Monday 22 December 2008

Unexpected Duathlon

Psssshhh. The bike tyre went flat in under 3 seconds.

I called The Editor so he could laugh at me for ignoring his advice regarding Kevlar bands.

Ring, ring, ring, "Puncture is it?". I think he'd started laughing before he even answered the phone, having already diagnosed the problem purely by the ring. Remarkable.

There followed a tentative 8km run back home, wearing cleated cycle shoes.

A year ago, I'd have been phoning a rescue service. Now I just get on with it.

Current weight is 13 stones (182 pounds / 82.5 kg).

Wednesday 17 December 2008

No more Mrs Nice Girl

My personal trainer completely lost the plot tonight. I think she mixed up her workout plans and had me confused with either The Incredible Hulk or The Thing from The Fantastic Four.

After some lengthy discussions about her state of mind, we proceeded, in a disorderly fashion, to pile on more weights that I had even thought possible, let alone sensible.

First, the Squat. This was surprisingly OK after removing 50kg from the first attempted weight that I couldn't even raise off the rack. What remained was still 50kg more than I had previously lifted, which caused my legs to resonating markedly. "Good, that's really great." comes the positive encouragement from my trainer. I briefly lost focus due to my right eyeball momentarily popping out and bouncing off my eyelashes.

Next, the Deadlift. It was pitiful. I only managed 10kg more than my previous best. And multiple attempts proved that my knees are too big and get in the way.

Moving swiftly on to the finale, the Bench Press. I was at a disadvantage, not having performed this in over a month, but I happily managed 5kg more than my previous best.

According to The Aasgaard Company, 2006, my performance rates as follows:

Squat: Intermediate. Obviously, my quads are progressing nicely.

Dead lift: Untrained to Novice. Obviously, my hamstrings are not.

Bench press: Untrained to Novice. Apparently I still have man boobs.

The problem is that "Untrained" in the above context represents the minimum level of strength required to maintain a reasonable quality of life in a sedentary individual.

Oh dear.

Every now and again, it's useful to go through a grounding experience. This was more like a kick in the teeth, though. Thank you Assguard.

Nuts and a tuna salad are my only comfort this evening.

Current weight is 13 stones 2 pounds (184 pounds / 83.5 kg).

Tuesday 9 December 2008

Chaos theory

Chaos theory describes the behaviour of certain dynamical systems (systems whose states evolve with time) that are highly sensitive to small permutations in initial conditions. Tiny fluctuations of input values can lead to exponentially increasing variances of outcomes. To put it another way, one small cock up at the start can result in a complete and utter balls up later on.

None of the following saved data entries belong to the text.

Lemma camera_run_app (evs1 evs2 : list cam_event) (ca : CameraEncoder) :
  run (evs1 ++ evs2) ca =
  let '(ca1, e1) := run evs1 ca in let '(ca2, e2) := run evs2 ca1 in (ca2, e1 ++ e2).
Proof.
  revert ca. induction evs1 as [|ev evs1 IH]; intros ca; simpl; [by destruct (run evs2 ca) |].
  destruct (step ca ev) as [ca1 e1]. rewrite IH. destruct (run evs1 ca1) as [ca2 e2]. destruct (run evs2 ca2) as [ca3 e3].
  by rewrite app_assoc.
Qed.

Lemma fresh_run (evs : list cam_event) (ca : CameraEncoder) : tasks_fresh ca -> tasks_fresh (run evs ca).1.
Proof.
  revert ca. induction evs as [|ev evs IH]; intros ca H; simpl; [done |]. pose proof (fresh_step ca ev H) as H1.
  destruct (step ca ev) as [ca1 e1]. specialize (IH ca1 H1). by destruct (run evs ca1).
Qed.

Lemma camera_disabled_run (task : Z) (evs : list cam_event) (ca : CameraEncoder) :
  camera_enabled ca = false -> Forall (fun ev => enabling ev = false) evs ->
  let '(ca', effects) := run evs ca in
  camera_enabled ca' = false /\ (encoded task effects + remaining task ca' <= remaining task ca)%nat.
Proof.
  revert ca. induction evs as [|ev evs IH]; intros ca Hd Hq; simpl; [done |]. apply Forall_cons in Hq as [He Hq].
  pose proof (camera_disabled_step task ca ev Hd He) as H. destruct (step ca ev) as [ca1 e1]. destruct H as [Hd1 H1].
  specialize (IH ca1 Hd1 Hq). destruct (run evs ca1) as [ca2 e2]. destruct IH as [Hd2 H2]. split; [done |].
  rewrite encoded_app. lia.
Qed.

(** The events at which the loop of a task wakes up. *)
Definition wakes (task : Z) (ev : cam_event) : bool :=
  match ev with CaFrame k _ _ | CaReadFailed k => k =? task | _ => false end.

Definition throws (task : Z) (ev : cam_event) : bool := match ev with CaStreamEnded k => k =? task | _ => false end.

(** A task of a disabled encoder waits for its frame, and then turns the camera off. *)
Lemma disabled_task_step (task : Z) (ca : CameraEncoder) (ev : cam_event) :
  camera_enabled ca = false -> tasks_fresh ca -> camera_encoding task ca <> None -> throws task ev = false ->
  if wakes task ev then VeTrackStopped task ∈ (step ca ev).2 else camera_encoding task (step ca ev).1 <> None.
Proof.
  intros Hd Hf Hk Ht. destruct (camera_encoding task ca) as [[t l]|] eqn:Ek; [|done]. clear Hk.
  pose proof (proj1 (camera_encoding_Some _ _ _ _) Ek) as [Elk Eph].
  assert (forall ca' : CameraEncoder, ca_tasks ca' = ca_tasks ca -> camera_encoding task ca' <> None) as Hsame
    by (intros ca' E; unfold camera_encoding in *; rewrite E, Ek; done).
  assert (forall k (ca' : CameraEncoder), k <> task -> ca_tasks ca' = delete k (ca_tasks ca) -> camera_encoding task ca' <> None) as Hdel
    by (intros k ca' Hk E; unfold camera_encoding in *; by rewrite E, lookup_delete_ne, Ek).
  assert (forall k u (ca' : CameraEncoder), k <> task -> ca_tasks ca' = <[k := u]> (ca_tasks ca) -> camera_encoding task ca' <> None) as Hins
    by (intros k u ca' Hk E; unfold camera_encoding in *; by rewrite E, lookup_insert_ne, Ek).
  destruct ev as [value|device| |now|k outcome|k width height|k|k|k now copied chunk|? ? ? ?|]; simpl in *.
  - unfold camera_set_enabled. destruct (es_set_enabled _ _). by apply Hsame.
  - unfold camera_select. destruct (es_select _ _). by apply Hsame.
  - by apply Hsame.
  - unfold camera_start. destruct (es_selected _); [|by apply Hsame]. eapply Hins; [|done].
    pose proof (Hf task (mk_is_Some _ _ Elk)). lia.
  - unfold camera_opened. destruct (ca_tasks ca !! k) as [[device [|l'|] handler]|] eqn:Ek'; [|by apply Hsame..].
    assert (k <> task) by (intros ->; rewrite Elk in Ek'; by simplify_eq/=).
    destruct outcome; [by eapply Hdel.. | by eapply Hins |]. rewrite camera_turn_disabled by done. by eapply Hdel.
  - unfold camera_frame. destruct (Z.eqb_spec k task) as [->|Hne].
    + rewrite Ek. destruct (encode_frame _ _ _ _) as [[[cells l1] configs] key] eqn:Ee.
      assert (camera_enabled (ca <| ca_cells := cells |>) = false) as Hd1.
      { unfold encode_frame in Ee. destruct (follow_frame _ _ _). simplify_eq/=. done. }
      rewrite (camera_turn_disabled _ _ _ _ Hd1). simpl. set_solver.
    + destruct (camera_encoding k ca) as [[t' l']|]; [|by apply Hsame].
      destruct (encode_frame _ _ _ _) as [[[cells l1] configs] key] eqn:Ee.
      assert (camera_enabled (ca <| ca_cells := cells |>) = false) as Hd1.
      { unfold encode_frame in Ee. destruct (follow_frame _ _ _). simplify_eq/=. done. }
      rewrite (camera_turn_disabled _ _ _ _ Hd1). by eapply Hdel.
  - unfold camera_read_failed. destruct (Z.eqb_spec k task) as [->|Hne].
    + rewrite Ek, camera_turn_disabled by done. set_solver.
    + destruct (camera_encoding k ca) as [[t' l']|]; [|by apply Hsame]. rewrite camera_turn_disabled by done. by eapply Hdel.
  - unfold camera_stream_ended. apply Z.eqb_neq in Ht. destruct (camera_encoding k ca) as [[t' l']|]; [|by apply Hsame]. by eapply Hins.
  - unfold camera_chunk. destruct (ca_tasks ca !! k) as [[device phase handler]|] eqn:Ek'; [|by apply Hsame].
    destruct phase as [|l'|]; [by apply Hsame | |];
      destruct (output_handler _ _ _ _ _ _ _ _ _) as [[[h cells] packet]|]; simpl; try by apply Hsame.
    all: destruct (decide (k = task)) as [->|Hne]; [|by eapply Hins].
    all: rewrite Elk in Ek'; unfold camera_encoding; simpl; rewrite lookup_insert_eq; simpl; simplify_eq/=; done.
  - by apply Hsame.
  - by apply Hsame.
Qed.
(** [random] is [Math.random()]. *)
Definition reconnect_delay_ms (attempt : Z) (random : float) : option Z :=
  if MAX_RECONNECT_ATTEMPTS <=? attempt then None
  else
    let base := Z.min (sat_u32 (1000 * sat_u32 (2 ^ attempt))) MAX_DELAY_MS in
    let jitter := F64.mul (F64.sub (F64.mul random (F64.lit 5 10)) (F64.lit 25 100)) (F64.of_Z base) in
    Some (as_u 32 (fmax (F64.add (F64.of_Z base) jitter) (F64.of_Z 500))).

(** Attempts that wait for their timeout, and attempts that wait for their token. *)
Record Reconnect : Type := mkReconnect {
  rc_waiting : list Z;
  rc_refreshing : list Z;
  connection_error : option string;
  meeting_ended_message : option string;
}.

#[export] Instance eta_Reconnect : Eta Reconnect := fun r =>
  mkReconnect (rc_waiting r) (rc_refreshing r) (connection_error r) (meeting_ended_message r).

Inductive refresh_result : Type := RefreshOk (token : string) | MeetingNotActive | RefreshFailed (error : string).

Inductive reconnect_effect : Type :=
| RcTimeout (delay_ms : Z)
| RcRefresh
| RcConnect (token : string).

Definition GAVE_UP : string := "Unable to reconnect after multiple attempts. Please refresh the page.".

Definition schedule_reconnect (attempt : Z) (random : float) (r : Reconnect) : Reconnect * list reconnect_effect :=
  match reconnect_delay_ms attempt random with
  | Some delay_ms => (r <| rc_waiting := rc_waiting r ++ [attempt] |>, [RcTimeout delay_ms])
  | None => (r <| connection_error := Some GAVE_UP |>, [])
  end.

Definition on_connection_lost (random : float) (r : Reconnect) : Reconnect * list reconnect_effect :=
  schedule_reconnect 0 random (r <| connection_error := Some "Connection lost, reconnecting..."%string |>).

(** The client is there from the start; a failed [connect] is only logged. *)
Definition on_refreshed (result : refresh_result) (attempt : Z) (random : float) (r : Reconnect) : Reconnect * list reconnect_effect :=
  match result with
  | RefreshOk token => (r <| connection_error := None |>, [RcConnect token])
  | MeetingNotActive => (r <| meeting_ended_message := Some "The meeting has ended."%string |>, [])
  | RefreshFailed error =>
      schedule_reconnect (attempt +u32 1) random
        (r <| connection_error := Some ("Connection lost, retrying... (" +:+ error +:+ ")") |>)
  end.

Inductive reconnect_event : Type :=
| RcLost (random : float)
| RcTimer (i : nat)
| RcRefreshed (i : nat) (result : refresh_result) (random : float)
| RcConnected.

Definition reconnect_step (r : Reconnect) (ev : reconnect_event) : Reconnect * list reconnect_effect :=
  match ev with
  | RcLost random => on_connection_lost random r
  | RcTimer i =>
      match rc_waiting r !! i with
      | Some attempt => (r <| rc_waiting := delete i (rc_waiting r) |> <| rc_refreshing := rc_refreshing r ++ [attempt] |>, [RcRefresh])
      | None => (r, [])
      end
  | RcRefreshed i result random =>
      match rc_refreshing r !! i with
      | Some attempt => on_refreshed result attempt random (r <| rc_refreshing := delete i (rc_refreshing r) |>)
      | None => (r, [])
      end
  | RcConnected => (r <| connection_error := None |>, [])
  end.

(** ** Notices of arrivals and departures *)

Record Toast : Type := mkToast { to_id : Z; to_name : string; to_user_id : string; to_joined : bool }.

(** [ts_sounds] are the departures whose sound is due, [ts_removals] the notices that will be
    taken away. *)
Record Toasts : Type := mkToasts {
  peer_toasts : list Toast;
  toast_counter : Z;
  ts_sounds : list Z;
  ts_removals : list Z;
}.

#[export] Instance eta_Toasts : Eta Toasts := fun r => mkToasts (peer_toasts r) (toast_counter r) (ts_sounds r) (ts_removals r).

Definition toasts_new : Toasts := mkToasts [] 0 [] [].

Inductive toast_effect : Type := PlayJoined | PlayLeft.

Definition push_toast (display_name user_id : string) (joined : bool) (t : Toasts) : Toasts :=
  let id := toast_counter t in
  t <| toast_counter := id +u64 1 |> <| peer_toasts := peer_toasts t ++ [mkToast id display_name user_id joined] |>
    <| ts_removals := ts_removals t ++ [id] |>.

(** [reconnecting] and [known] are the answers of the client: is it reconnecting, and does it
    know the user. *)
Definition on_peer_left (reconnecting known : bool) (display_name user_id : string) (t : Toasts) : Toasts :=
  if reconnecting || negb known then t
  else push_toast display_name user_id false (t <| ts_sounds := ts_sounds t ++ [toast_counter t] |>).

Definition on_peer_joined (reconnecting known : bool) (display_name user_id : string) (t : Toasts) : Toasts * list toast_effect :=
  let current := filter (fun toast => to_joined toast = true \/ to_user_id toast <> user_id) (peer_toasts t) in
  let t := t <| peer_toasts := current |> in
  if reconnecting || known then (t, []) else (push_toast display_name user_id true t, [PlayJoined]).

Inductive toast_event : Type :=
| ToSound (i : nat)
| ToRemoval (i : nat).

(** The timeouts of half a second and of eight seconds. *)
Definition toast_timer (t : Toasts) (ev : toast_event) : Toasts * list toast_effect :=
  match ev with
  | ToSound i =>
      match ts_sounds t !! i with
      | Some id => (t <| ts_sounds := delete i (ts_sounds t) |>,
                    if existsb (fun toast => to_id toast =? id) (peer_toasts t) then [PlayLeft] else [])
      | None => (t, [])
      end
  | ToRemoval i =>
      match ts_removals t !! i with
      | Some id => (t <| ts_removals := delete i (ts_removals t) |> <| peer_toasts := filter (fun toast => to_id toast <> id) (peer_toasts t) |>, [])
      | None => (t, [])
      end
  end.

Section Notices.
Context {A : Type} {K P : Type}.

(** [has_peer_with_user_id] of the client object: its inner state cannot be read while it is
    borrowed for writing, and then the answer is no. *)
Definition asks_for_peer (borrowed : bool) (user_id : string) (c : VideoCallClient (A := A) (K := K) (P := P)) : bool :=
  if borrowed then false else has_peer_with_user_id user_id c.

(** What the page does with what the client reports. The client calls back while it handles a
    packet, with its inner state borrowed for writing. *)
Definition on_client_effect (now : Z) (c : VideoCallClient (A := A) (K := K) (P := P)) (t : Toasts) (e : client_effect) : Toasts * list toast_effect :=
  match e with
  | OnPeerLeft display_name user_id =>
      (on_peer_left (is_reconnecting now c) (asks_for_peer true user_id c) display_name user_id t, [])
  | OnPeerJoined display_name user_id =>
      on_peer_joined (is_reconnecting now c) (asks_for_peer true user_id c) display_name user_id t
  | _ => (t, [])
  end.
End Notices.

(** ** The media state of the peers *)

Record PeerMediaState : Type := mkMediaState { ms_audio_enabled : bool; ms_video_enabled : bool; ms_screen_enabled : bool }.

#[export] Instance PeerMediaState_eq_dec : EqDecision PeerMediaState.
Proof. solve_decision. Defined.

Definition media_metric (acc : option string * PeerMediaState) (m : Metric) : option string * PeerMediaState :=
  let '(to_peer, s) := acc in
  match m_value m with
  | MText p => if String.eqb (m_name m) "to_peer" then (Some p, s) else acc
  | MU64 v =>
      let on := negb (v =? 0) in
      if String.eqb (m_name m) "audio_enabled" then (to_peer, mkMediaState on (ms_video_enabled s) (ms_screen_enabled s))
      else if String.eqb (m_name m) "video_enabled" then (to_peer, mkMediaState (ms_audio_enabled s) on (ms_screen_enabled s))
      else if String.eqb (m_name m) "screen_enabled" then (to_peer, mkMediaState (ms_audio_enabled s) (ms_video_enabled s) on)
      else acc
  | _ => acc
  end.

Definition parse_peer_status_event (evt : DiagEvent) : option (string * PeerMediaState) :=
  let '(to_peer, s) := foldl media_metric (None, mkMediaState false false false) (ev_metrics evt) in
  id ← to_peer; Some (id, s).

(** [screen_share_version] is raised when the layout has to follow. *)
Record PeerStatuses : Type := mkStatuses { peer_status_map : gmap string PeerMediaState; screen_share_version : Z }.

Definition on_diagnostics (evt : DiagEvent) (p : PeerStatuses) : PeerStatuses :=
  if negb (String.eqb (subsystem evt) "peer_status") then p
  else
    match parse_peer_status_event evt with
    | None => p
    | Some (peer_id, state) =>
        let bump := match peer_status_map p !! peer_id with
                    | Some old => negb (Bool.eqb (ms_screen_enabled old) (ms_screen_enabled state))
                    | None => ms_screen_enabled state
                    end in
        mkStatuses (<[peer_id := state]> (peer_status_map p))
          (if bump then screen_share_version p +u32 1 else screen_share_version p)
    end.

Definition on_peer_removed (peer_id : string) (p : PeerStatuses) : PeerStatuses :=
  mkStatuses (delete peer_id (peer_status_map p)) (screen_share_version p).

(** ** The stack of shared screens *)

Definition screen_share_stack (peers : list string) (sharing : string -> bool) (stack : list string) : list string :=
  let kept := filter (fun pid => pid ∈ peers /\ sharing pid = true) stack in
  foldl (fun stack pid => if sharing pid && bool_decide (pid ∉ stack) then stack ++ [pid] else stack) kept peers.

Definition active_screen_sharer (stack : list string) : option string := last stack.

"It's not cold enough to die" were the comforting words offered to me by The Editor as we decided if we should spend a December night here, on the east side of Loch Ericht; X marks the spot:


Two days later and I still haven't recovered feeling in the outer quarter of my left foot's big toe.

You'll see from the map that there are no hotels, B&Bs, camp sites, houses, roads, tracks, paths, or even animal life for many, many miles. And it's now 4pm in December; i.e. dark. It was either this, or risk going "over the top" as they called it in 1914, back over some hill that led to ?. Oh, and did I mention that we weren't carrying adequate equipment for such an event. It was only a stroke of laziness that meant a torch had remained in my rucksack from a previous outing.

This won't be happening again; eBay is going to take a battering over the next couple of weeks and I'll be carrying enough equipment to invade a small country, with leftovers to supply the SAS.

Had we actually had the section of map covering this area, we would have chosen not to walk towards Dalwhinnie along this route even in bright sunshine, let alone in near total darkness. In reality, had we not been focused on dealing with my lady issues, this wouldn't have happened in the first place. Mental note to self: wait until the car is in sight before opening up any cans of worms.

I actually found the episode perversely enjoyable, as it was a proper survivalist test of stamina. I now know that I can physically cope with an unprepared 6 and a half hour walk out to avoid potentially very serious consequences, although it would have been better conducted on a warm, sunny, summer's evening.

The other positive outcome is that I now appear to have developed calf muscles similar to those of an elephant and I am very good at contouring around a hillside that slopes upwards to my right, especially at night.

I have eaten chips and sausage rolls in celebration.

Current weight is 13 stones (182 pounds / 82.5 kg).